いい匂い……。
給食室の前を通ると、出汁の優しい香りが漂ってきました。
案内役の先生が、誇らしげに調理室を指差します。
「当園は自園調理にこだわっています。栄養士が献立を作り、旬の食材を使って毎日ここで手作りしているんですよ。アレルギーをお持ちのお子さまへの除去食や代替食も、一人ひとりに合わせて細かく対応しています」
「個別に対応していただけるのは心強いですね」
恵が少し安心した表情を見せました。
誠は、調理室の入り口に貼られた色とりどりのカードに目を留め、管理体制について質問をしました。
「アレルギー対応で一番怖いのは取り違えだと思います。

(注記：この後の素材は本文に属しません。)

(** ** Alerts *)

(** What an alert keeps: what it is about, its resolution and who acknowledged it. *)
Record alert_forward (r r' : AlertRow) : Prop := {
  af_same : (al_id r', al_name r', al_severity r', al_summary r', al_starts_at r') =
            (al_id r, al_name r, al_severity r, al_summary r, al_starts_at r);
  af_resolved : al_state r = "resolved" → al_state r' = "resolved" ∧ al_ends_at r' = al_ends_at r;
  af_acknowledged : is_some (al_acknowledged_at r) = true →
    al_acknowledged_at r' = al_acknowledged_at r ∧ al_acknowledged_by r' = al_acknowledged_by r }.
Definition alerts_keep (m m' : gmap string AlertRow) : Prop :=
  ∀ id r, m !! id = Some r → ∃ r', m' !! id = Some r' ∧ alert_forward r r'.

#[export] Instance alert_forward_preorder : PreOrder alert_forward.
Proof.
  split; [by split|]. intros r1 r2 r3 [A1 A2 A3] [B1 B2 B3]. split; [congruence|..].
  - intros E. destruct (A2 E) as [E1 E2]. destruct (B2 E1). split; congruence.
  - intros E. destruct (A3 E) as [E1 E2]. rewrite <- E1 in E. destruct (B3 E). split; congruence.
Qed.
#[export] Instance alerts_keep_preorder : PreOrder alerts_keep.
Proof.
  split; [intros m id r Hr; by exists r|]. intros m1 m2 m3 H1 H2 id r Hr.
  destruct (H1 _ _ Hr) as (x & Hx & Fx). destruct (H2 _ _ Hx) as (y & Hy & Fy). exists y.
  split; [done|by etransitivity].
Qed.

こちらの園では、具体的にどのような手順でミスを防いでいるのでしょうか」
「調理担当とクラス担任による二重チェックはもちろん、専用のトレイと色違いの食器を使い、お子さまの顔写真とアレルギー情報を記載したカードを必ず添えて配膳しています。最後は、園長も加わって確認を行う徹底した体制をとっています」
見学を終えた帰り道、二人は食の安全という最も神経を使う問題について話し合いました。
「あんなに丁寧にカードで管理されているのを見ると安心するわ。でも、もし万が一のことがあったらと思うと、親としてどこまで園を信じていいのか、正直迷う部分もあるわね」
恵が親としての切実な不安を口にします。
誠は、リスク管理の観点から答えました。
「園によって対応は様々だね。完全に同じメニューで特定原材料だけを抜くところもあれば、代替品を家から持参してほしいという園もある。大切なのは、園がどこまで責任を持って、どう守ってくれるかの境界線が明確かどうかだね」
その夜、誠は思考を整理しました。
「アレルギー対応は、いわば高度なセキュリティシステムと同じだ」
「【例え話】をしよう。
これはオートロックの性能と住人の意識の関係に似ている。
どんなに立派な鍵というマニュアルがあっても、それを使う人である先生が開けっぱなしにしてしまえば意味がない。
本当の安全は、マニュアルの完璧さだけじゃなく、先生たちがどれだけ一人ひとりの命を自分事として捉え、緊張感を持って日々向き合ってくれているかという誠実さの積み重ねでできているんだよ」
恵は、園長先生が「毎日、命をお預かりしている意識でいます」と語った時の真剣な眼差しを思い出しました。
「そうね。システムが立派なのはもちろんだけど、私たちが本当に見極めるべきは、先生たちとどれだけ信頼の対話ができるか、なのかもしれないわね」
二人は、単に「対応の可否」だけでなく、ミスを防ごうとする園の姿勢と、親とのコミュニケーションの深さを、園選びの重要な評価基準に加えました。